Oh my God, this was such a creepy documentary!
The Inventor tells the story of the rise and fall of Elizabeth Holmes, who, at one point, Forbes named the wealthiest self-made female billionaire in America, and who is currently facing criminal charges of defrauding not only her investors but also a countless number of doctors and patients. After dropping out of college, Elizabeth Holmes founded Theranos, a Silicon Valley-based company that claimed it had devised a method that would revolutionize how blood was tested and which would lead to people leading longer and healthier lives. (“No one will have to say an early goodbye,” as Elizabeth put it.) It all had to do with a blood-testing device called the Edison, a device that Holmes designed, patented, and made a fortune by licensing. That the Edison didn’t actually do what Holmes claimed that it did put lives at risk and ultimately led to her downfall.

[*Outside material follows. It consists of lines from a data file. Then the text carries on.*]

(* ===== verification/TreeDemo.v ===== *)
(** * A small tree

    The concrete file the witnesses of the block-tree theorems run on: inode 1 of the
    small file system of Kernel.v, with a direct block 5, a single indirect block 6
    and a data block 7 below it. The allocator is the one of KBitmap.v. *)

From S2P Require Import Prelude Mem Layout Kernel InodeTab Alloc KBitmap Itree Tree TreeEdit Trunc Truncate Files FileSys.

Definition demo_ptrs : list Z := [5; 0; 0; 0; 0; 0; 6; 0; 0].
Definition tree_bam : bytes := [Byte.xef; Byte.x00] ++ memset_buf Byte.xff 510.
(** Numbers 0 to 3 are in use. *)
Definition tree_iam : bytes := [Byte.x0f] ++ memset_buf Byte.xff 511.
Definition tree_ind : bytes := [Byte.x07] ++ zeroes 511.

Definition demo_tree : kst :=
  let s := with_buf (<[1 := tree_bam]> (k_buf demo_state)) demo_state in
  let s := with_buf (<[6 := tree_ind]> (k_buf s)) s in
  let s := with_buf (<[2 := tree_iam]> (k_buf s)) s in
  with_inodes {[1 := set_blkaddr demo_root demo_ptrs]} s.

Definition quiet_tasks : K unit := mret tt.
Definition keep_page (_ _ : Z) : K unit := mret tt.
Definition keep_inode (_ : Z) : K unit := mret tt.

Lemma demo_tree_mounted : mounted demo_tree demo_sbi.
Proof.
  apply mounted_with_inodes. do 2 (apply mounted_put_buf; [|vm_compute; reflexivity]).
  apply mounted_put_buf; [exact demo_mounted|vm_compute; reflexivity].
Qed.

(** For every kernel interface. *)
Section demo.
Context `{KL : KernelLaws}.

Lemma demo_tree_inv : ba_inv demo_sbi demo_tree.
Proof.
  split; [exact demo_tree_mounted|]. intros x Hx Hr. change (s_bam_blocks demo_sbi * s_bits_per_block demo_sbi) with 4096 in Hx.
  change (s_data_block_start demo_sbi) with 4 in Hr. change (s_nblocks demo_sbi) with 16 in Hr.
  assert (HF := forall_below (fun x => (4 <=? x) && (x <? 16) || bam_used demo_sbi demo_tree x) 4096
    ltac:(vm_compute; reflexivity) x Hx).
  apply orb_true_iff in HF as [HF|HF]; [bools; lia|exact HF].
Qed.

Lemma demo_nodes pre v : valid_path 128 pre -> node (k_buf demo_tree) demo_ptrs pre = Some v -> v <> 0 ->
  (pre, v) ∈ [([0], 5); ([6], 6); ([6; 0], 7)].
Proof.
  destruct pre as [|o rest]; [done|]. intros (Ho & Hl & Hf) Hn Hv. cbn [node] in Hn.
  assert (Hcase : o = 0 \/ o = 6 \/ demo_ptrs !! Z.to_nat o = Some 0).
  { assert (o = 0 \/ o = 1 \/ o = 2 \/ o = 3 \/ o = 4 \/ o = 5 \/ o = 6 \/ o = 7 \/ o = 8) as Hcase by lia.
    repeat destruct Hcase as [->|Hcase]; try (by auto). subst o. by auto. }
  destruct Hcase as [->|[->|E]].
  - destruct rest; [|cbn in Hl; change (levels 0) with 0%nat in Hl; lia]. cbn in Hn. simplify_eq. set_solver.
  - destruct rest as [|k [|]]; [cbn in Hn; simplify_eq; set_solver| |cbn in Hl; change (levels 6) with 1%nat in Hl; lia].
    change (demo_ptrs !! Z.to_nat 6) with (Some 6) in Hn. cbn [mbind option_bind walk] in Hn.
    change (6 =? 0) with false in Hn. change (k_buf demo_tree !! 6) with (Some tree_ind) in Hn. cbn [mbind option_bind] in Hn.
    apply List.Forall_cons_iff in Hf as [Hk _].
    assert (HF := forall_below (fun k => match load 4 tree_ind (4 * k) with Some w => (w =? 0) || ((k =? 0) && (w =? 7)) | None => false end)
      128 ltac:(vm_compute; reflexivity) k Hk). cbn beta in HF.
    destruct (load 4 tree_ind (4 * k)) as [w|]; [|done]. cbn [mbind option_bind] in Hn. simplify_eq.
    apply orb_true_iff in HF as [HF|HF]; bools; [done|]. subst k v. set_solver.
  - rewrite E in Hn. cbn [mbind option_bind] in Hn. rewrite walk_zero in Hn. congruence.
Qed.

Lemma demo_tree_at : tree_at demo_sbi 1 demo_tree demo_ptrs.
Proof.
  split; [exact demo_tree_inv|]. split; [|by eexists]. change (ic_of (s_blocksize_bits demo_tree)) with 128.
  split; [done| |]; change (ic_of (s_blocksize_bits demo_tree)) with 128.
  - intros pre v V Hn Hv. pose proof (demo_nodes pre v V Hn Hv) as HF. rewrite !elem_of_cons, elem_of_nil in HF.
    destruct HF as [HF|[HF|[HF|[]]]]; simplify_eq; (split; [split; vm_compute; congruence|vm_compute; reflexivity]).
  - intros p1 p2 v V1 V2 H1 H2 Hv. pose proof (demo_nodes p1 v V1 H1 Hv) as E1. pose proof (demo_nodes p2 v V2 H2 Hv) as E2.
    rewrite !elem_of_cons, elem_of_nil in E1, E2.
    destruct E1 as [E1|[E1|[E1|[]]]], E2 as [E2|[E2|[E2|[]]]]; congruence.
Qed.

End demo.

#[local] Existing Instance good_api.
#[local] Existing Instance good_laws.

Lemma demo_live : live demo_sbi 1 demo_tree demo_ptrs.
Proof. exists demo_sbi. split; [apply same_sb_refl|exact demo_tree_at]. Qed.

(** ** Witnesses *)

Lemma block_to_path_bijection_witness :
  block_to_path 16 9 7 = [6; 1] /\ path_block (ic_of 9) [6; 1] = 7.
Proof.
  destruct (block_to_path_bijection 16 9 7 ltac:(lia) ltac:(vm_compute; congruence)) as [_ H].
  destruct (H ltac:(lia)) as (_ & E & _). split; [reflexivity|exact E].
Defined.

Lemma gas_blocks_exact_witness : gas_blocks (10 * 512) 9 = tree_nodes 16 9 10.
Proof.
  apply (gas_blocks_exact 16 9 (10 * 512)); [lia|vm_compute; congruence|lia|vm_compute; split; congruence].
Defined.

Lemma gas_get_block_lookup_witness :
  kwp (gas_get_block gas_new_block gas_free_block quiet_tasks 1 1 6 false) demo_tree (fun res s' =>
    s' = demo_tree /\ snd res = Some (7, false)).
Proof.
  eapply kwp_mono.
  { apply (gas_get_block_lookup demo_sbi 1 quiet_tasks eq demo_tree demo_ptrs 6 0);
      [apply quiet_rely; reflexivity|exact demo_live|vm_compute; congruence]. }
  intros [e m] s' (<- & _ & H). split; [reflexivity|]. cbn [fst snd] in *.
  change ((0 <=? 6) && (6 <? s_nblocks demo_sbi)) with true in H. cbn match in H.
  change (block_to_path (s_nblocks demo_sbi) (s_blocksize_bits demo_tree) 6) with [6; 0] in H.
  inversion H as [l1 L1 Hn|l1 L1 Hn|s0 l0 n <- _ L0 Hn Hnz Hrd|s0 l0 l1 n <- _ L0 L1 Hn Hne]; subst.
  - rewrite (live_unique _ _ _ _ _ demo_tree_at L1). reflexivity.
  - rewrite (live_unique _ _ _ _ _ demo_tree_at L1) in Hn. discriminate Hn.
  - discriminate Hrd.
  - rewrite (live_unique _ _ _ _ _ demo_tree_at L1), (live_unique _ _ _ _ _ demo_tree_at L0) in Hne. by destruct Hne.
Defined.

Lemma gas_get_block_create_witness :
  kwp (gas_get_block gas_new_block gas_free_block quiet_tasks 1 1 8 true) demo_tree (fun res s' =>
    exists b sbi' l', res = (None, Some (b, true)) /\ tree_at sbi' 1 s' l' /\ bam_used demo_sbi demo_tree b = false).
Proof.
  eapply kwp_mono.
  { apply (gas_get_block_create demo_sbi 1 demo_tree demo_ptrs quiet_tasks 0 8); [reflexivity|exact demo_tree_at|vm_compute; congruence|].
    vm_compute. split; congruence. }
  intros [e m] s' (_ & H). cbn [fst snd] in H. change (block_to_path (s_nblocks demo_sbi) (s_blocksize_bits demo_tree) 8) with [6; 2] in H.
  inversion H as [Hs Hn|n sbi' l' M|n sbi' s1 H0 Hn Hz Hs U T' Hpre|n Hs Hn Hnz Hrd]; subst.
  - exfalso. by apply Hn.
  - exists (nodev s' l' [6; 2]), sbi', l'. split; [reflexivity|]. split; [apply M|].
    destruct (mp_path _ _ _ _ _ _ _ _ _ M 2%nat) as (_ & _ & Hu); [cbn; lia|]. apply Hu. apply M.
  - exfalso. destruct (up_full _ _ _ _ _ U) as (l & Hl & Hfree).
    assert (Hin : forall x, x ∈ [8; 9; 10; 11] -> x ∈ l).
    { intros x Hx. apply Hfree; rewrite !elem_of_cons, elem_of_nil in Hx; destruct Hx as [->|[->|[->|[->|[]]]]];
        first [split; vm_compute; congruence|vm_compute; reflexivity]. }
    cbn [length] in Hl. assert (Hlen : (length [8%Z; 9%Z; 10%Z; 11%Z] <= length l)%nat); [|cbn in Hlen; lia].
    apply submseteq_length. apply NoDup_submseteq; [|exact Hin]. repeat (constructor; [set_solver|]). constructor.
  - discriminate Hrd.
Defined.

(** A branch of one block that finds its slot taken. *)
Lemma splice_branch_changed_witness :
  kwp (splice_branch gas_free_block 1 [] [Ind (PInode 0) 7 None]) demo_tree (fun res s' =>
    res = Some EAGAIN /\ bam_used demo_sbi s' 7 = false).
Proof.
  eapply kwp_mono.
  { apply (splice_branch_changed (new := gas_new_block) demo_sbi 1 demo_tree demo_ptrs demo_tree demo_ptrs [0] 1 7 [] [] (k_ref demo_tree)).
    - exact demo_tree_at.
    - repeat split; [lia|vm_compute; congruence|cbn; lia|constructor].
    - cbn; lia.
    - intros j Hj. lia.
    - right. vm_compute. congruence.
    - cbn; lia.
    - constructor; [split; vm_compute; congruence|constructor].
    - cbn [length take]. change (refs []) with (∅ : gmultiset Z). symmetry. apply (right_id_L ∅ (⊎)). }
  intros res s' (Hr & _ & _ & _ & _ & Hu). split; [exact Hr|]. apply (Hu 7). split; vm_compute; congruence.
Defined.

Lemma demo_reads x : in_zone demo_sbi x -> read_ok x = true.
Proof. done. Qed.

Lemma quiet_ok st : quiet_tasks st = Some (tt, st).
Proof. done. Qed.

Lemma keep_page_ok size st l : tree_at demo_sbi 1 st l -> kwp (keep_page 1 size) st (fun _ s1 => data_only st l s1).
Proof. intros _. exists tt, st. split; [done|]. split; try done. intros b m Hm. by exists m. Qed.

Lemma gas_truncate_inode_spec_witness :
  kwp (gas_truncate_inode gas_free_block quiet_tasks keep_page 1) demo_tree (fun _ s' => exists l',
    tree_at demo_sbi 1 s' l' /\ nodev s' l' [0] = 5 /\ nodev s' l' [6; 0] = 0 /\ bam_used demo_sbi s' 7 <> true).
Proof.
  eapply kwp_mono.
  { apply (gas_truncate_inode_spec (new := gas_new_block) demo_sbi 1 quiet_tasks keep_page demo_reads quiet_ok
      demo_tree demo_ptrs (set_blkaddr demo_root demo_ptrs)).
    - exact demo_tree_at.
    - reflexivity.
    - vm_compute. congruence.
    - vm_compute. congruence.
    - apply keep_page_ok. exact demo_tree_at. }
  intros [] s' (s1 & D & H). change (_ <? _) with true in H.
  destruct H as (l' & R). destruct (data_only_tree demo_sbi 1 demo_tree demo_ptrs s1 demo_tree_at D) as (_ & N1 & _).
  exists l'. split; [apply R|]. pose proof (tr_map _ _ _ _ _ _ _ R) as Hmap. rewrite (do_bits _ _ _ D) in Hmap.
  assert (V0 : valid_path (ic_of (s_blocksize_bits demo_tree)) [0]) by (repeat split; [lia|vm_compute; congruence|cbn; lia|constructor]).
  assert (V6 : valid_path (ic_of (s_blocksize_bits demo_tree)) [6; 0]).
  { repeat split; [lia|vm_compute; congruence|cbn; vm_compute; lia|]. constructor; [split; vm_compute; congruence|constructor]. }
  pose proof (Hmap 0 ltac:(vm_compute; split; congruence)) as M0. pose proof (Hmap 6 ltac:(vm_compute; split; congruence)) as M6.
  change (block_to_path (s_nblocks demo_sbi) (s_blocksize_bits demo_tree) 0) with [0] in M0.
  change (block_to_path (s_nblocks demo_sbi) (s_blocksize_bits demo_tree) 6) with [6; 0] in M6.
  change (_ <=? 6) with true in M6. change (_ <=? 0) with false in M0. cbn match in M0, M6. rewrite N1 in M0 by exact V0.
  split; [rewrite M0; reflexivity|]. split; [exact M6|]. intros Hu.
  apply (tr_used _ _ _ _ _ _ _ R 7) in Hu as [_ Hn]; [|split; vm_compute; congruence]. apply Hn. exists [6; 0].
  rewrite (do_bits _ _ _ D). split; [exact V6|]. rewrite (N1 [6; 0] V6), M6. split; [reflexivity|congruence].
Defined.

Definition unlinked_tree : kst :=
  with_inodes {[1 := Inode 1 S_IFREG 0 0 0 520 0 0 0 0 demo_ptrs (Some gas_a_ops) (Some gas_file_inode_ops) (Some gas_file_ops)]} demo_tree.

Lemma unlinked_tree_at : tree_at demo_sbi 1 unlinked_tree demo_ptrs.
Proof. apply (tree_at_ext demo_sbi 1 demo_tree); [exact demo_tree_at|reflexivity|reflexivity|reflexivity|]. by eexists. Qed.

Lemma gas_evict_inode_frees_witness :
  exists s2, gas_evict_inode gas_free_block quiet_tasks keep_inode keep_inode keep_inode gas_free_inode keep_page 1 unlinked_tree
    = gas_free_inode 1 s2 /\ bam_used demo_sbi s2 6 <> true.
Proof.
  destruct (gas_evict_inode_frees (new := gas_new_block) demo_sbi 1 quiet_tasks keep_page demo_reads quiet_ok
    keep_inode keep_inode keep_inode gas_free_inode unlinked_tree demo_ptrs _ unlinked_tree_at eq_refl
    ltac:(vm_compute; congruence) ltac:(reflexivity) ltac:(reflexivity) ltac:(reflexivity) eq_refl
    (fun st T => keep_page_ok 0 st demo_ptrs T)) as (s2 & E & _ & Hu).
  exists s2. split; [exact E|]. intros H6. apply (Hu 6) in H6 as [_ Hn]; [|split; vm_compute; congruence]. apply Hn. exists [6].
  split; [|reflexivity]. repeat split; [lia|vm_compute; congruence|cbn; lia|constructor].
Defined.

Lemma demo_iam : iam_reserved demo_sbi demo_tree.
Proof.
  intros x Hx Hr. change (s_iam_blocks demo_sbi * s_bits_per_block demo_sbi) with 4096 in Hx.
  change (s_ninodes demo_sbi) with 8 in Hr. unfold GAS_ROOT_INO in Hr.
  assert (HF := forall_below (fun x => (1 <=? x) && (x <? 8) || iam_used demo_sbi demo_tree x) 4096
    ltac:(vm_compute; reflexivity) x Hx).
  apply orb_true_iff in HF as [HF|HF]; [bools; lia|exact HF].
Qed.

Lemma demo_fs_ok : fs_ok demo_sbi demo_tree.
Proof.
  apply (fs_ok_one demo_sbi demo_tree 1 (set_blkaddr demo_root demo_ptrs)); [exact demo_tree_at|reflexivity|vm_compute; congruence|
    reflexivity|vm_compute; split; congruence|exact demo_iam|vm_compute; reflexivity].
Qed.

Lemma keep_any_page (BA : BlockAllocator gas_new_block gas_free_block) sbi ino l size st :
  tree_at (BA := BA) sbi ino st l -> kwp (keep_page ino size) st (fun _ s1 => data_only st l s1).
Proof. intros _. exists tt, st. split; [done|]. split; try done. intros b m Hm. by exists m. Qed.

Definition demo_step := fs_step quiet_tasks 0 keep_inode keep_inode keep_inode keep_page.

Lemma demo_op sbi s op : same_sb demo_sbi sbi -> fs_ok sbi s -> fs_enabled s op ->
  exists s' sbi', demo_step s s' /\ same_sb demo_sbi sbi' /\ fs_ok sbi' s'.
Proof.
  intros Hsb F He. destruct (fs_run_ok quiet_tasks 0 quiet_ok keep_inode keep_inode keep_inode keep_page (fun _ _ => eq_refl)
    (fun _ _ => eq_refl) (fun _ _ => eq_refl) keep_any_page sbi s op) as ([] & s' & E & sbi' & Hsb' & F' & _); [done|done|done|].
  exists s', sbi'. split; [by eapply step_op|]. split; [by eapply same_sb_trans|done].
Qed.

(** A block is mapped. *)
Lemma fs_reachable_witness : exists s', rtc demo_step demo_tree s' /\ exists sbi', fs_ok sbi' s' /\ k_ref s' = ∅.
Proof.
  destruct (demo_op demo_sbi demo_tree (OpMap 1 8)) as (s1 & sbi1 & St1 & Hsb1 & F1);
    [apply same_sb_refl|exact demo_fs_ok|split; [by eexists|lia]|].
  exists s1. assert (St : rtc demo_step demo_tree s1) by (by apply rtc_once). split; [exact St|].
  destruct (fs_reachable quiet_tasks 0 quiet_ok keep_inode keep_inode keep_inode keep_page (fun _ _ => eq_refl)
    (fun _ _ => eq_refl) (fun _ _ => eq_refl) keep_any_page demo_sbi demo_tree s1 demo_reads demo_fs_ok St)
    as (sbi' & _ & F' & Hr & _). exists sbi'. split; [exact F'|]. rewrite Hr. reflexivity.
Defined.

(** A device that cannot read block 6. *)
Definition bad_api : KernelApi := demo_api (fun b => negb (b =? 6)) (fun _ => true).
Definition bad_laws : @KernelLaws bad_api := demo_laws _ _.

Lemma free_branches_unreadable_witness :
  kwp (@free_branches bad_api (@gas_free_block bad_api) 1 1 [PInode 6]) demo_tree (fun _ s' => bam_used demo_sbi s' 6 = true).
Proof.
  eapply kwp_mono.
  { apply (@free_branches_unreadable bad_api (@gas_new_block bad_api) (@gas_free_block bad_api)
      (@gas_allocator bad_api bad_laws) demo_sbi 1 demo_tree demo_ptrs 6); [exact demo_tree_at|lia|vm_compute; congruence|reflexivity]. }
  intros [] s' (l' & _ & _ & Hu & _). exact Hu.
Defined.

So, what makes The Inventor such a creepy documentary? A lot of it has to do with the fact that Elizabeth Holmes herself comes across as being so creepy. With her endless supply of black turtlenecks and her rather monotonous (not to mention notably deep) voice, she comes across as being a cult leader in the making. When we see archival footage of her being interviewed or of her giving a speech to her worshipful employees, she has the type of demented gleam in her eye that one would normally associate with a particularly enthusiastic Bond villain. When her former employees talk about her, they not only mention her drive and her dedication but they also mention the fact that she rarely blinked. In fact, she so rarely blinked that other people also felt as if they shouldn’t blink in her presence. Theranos was a company full of people with thousand-yard stares.
Despite the fact that, as many people point out, Elizabeth Holmes had no experience in the medical field and that the majority of her lies were easily exposed, she still had little trouble getting wealthy and powerful men to invest in her company. Among those who invested in Theranos and sat on its board of directors: two former secretaries of state, one former and one future secretary of defense, and several prominent businessmen. Though the documentary doesn’t explore this angle as perhaps it should have, it’s interesting to note that the majority of Holmes’s backers and defenders were 1) elderly and 2) male. The one female investor that Holmes tried to bring in easily saw through Holmes’s lies. On the other hand, former Secretaries of State Henry Kissinger and George Shultz became enthusiastic backers of Holmes and her “vision.” Meanwhile, attorney David Boies — who was best-known for being Al Gore’s personal attorney and who later was hired to head up Harvey Weinstein’s defense team — is on hand to intimidate any Theranos employees who might be on the verge of turning into a whistleblower. Elizabeth Holmes may currently be an indicted pariah but, before that, she spent many years as a proud member of the American establishment.
In fact, several other members of the Establishment makes cameo appearances in The Inventor. At one point, we see Holmes being interviewed by Bill Clinton. At another point, Joe Biden stops by Theranos and praises the company. We see pictures of Elizabeth Holmes in the Oval Office, visiting with Barack Obama. Holmes is put on the covers of magazines. Numerous publications declare her to be the next Steve Jobs. She’s held up as the future of not just blood testing but also the future of business. It’s only after one reporter has the courage to actually investigate her claims and two employees risk their futures to tell the truth about what they saw at Theranos that Elizabeth Holmes is revealed to be a fabulist and a con artist. Was she ever sincere in her desire to make the world a better place or was that just another part of her carefully constructed persona? The Inventor is full of people still struggling to answer that question for themselves.
The Inventor was directed by Alex Gibney. Gibney previous directed the Going Clear, an expose of Scientology. Watching The Inventor, it’s hard not to make comparisons between Scientology and the cults of Silicon Valley. Watching Elizabeth Holmes give a speech to her employees is like watching that infamous video of Tom Cruise pay homage to L. Ron Hubbard. And just as Scientology takes advantage of those with a need to believe in something bigger than them, Elizabeth Holmes did the same thing. Everyone wanted the promises of Homes, Theranos, and the Edison machine to be true. They wanted it to be true so much that they became blind to the reality that was right in front of them.
The Inventor is a fascinating documentary about power, wealth, fraud, and the prison of belief. It can currently be seen on HBO.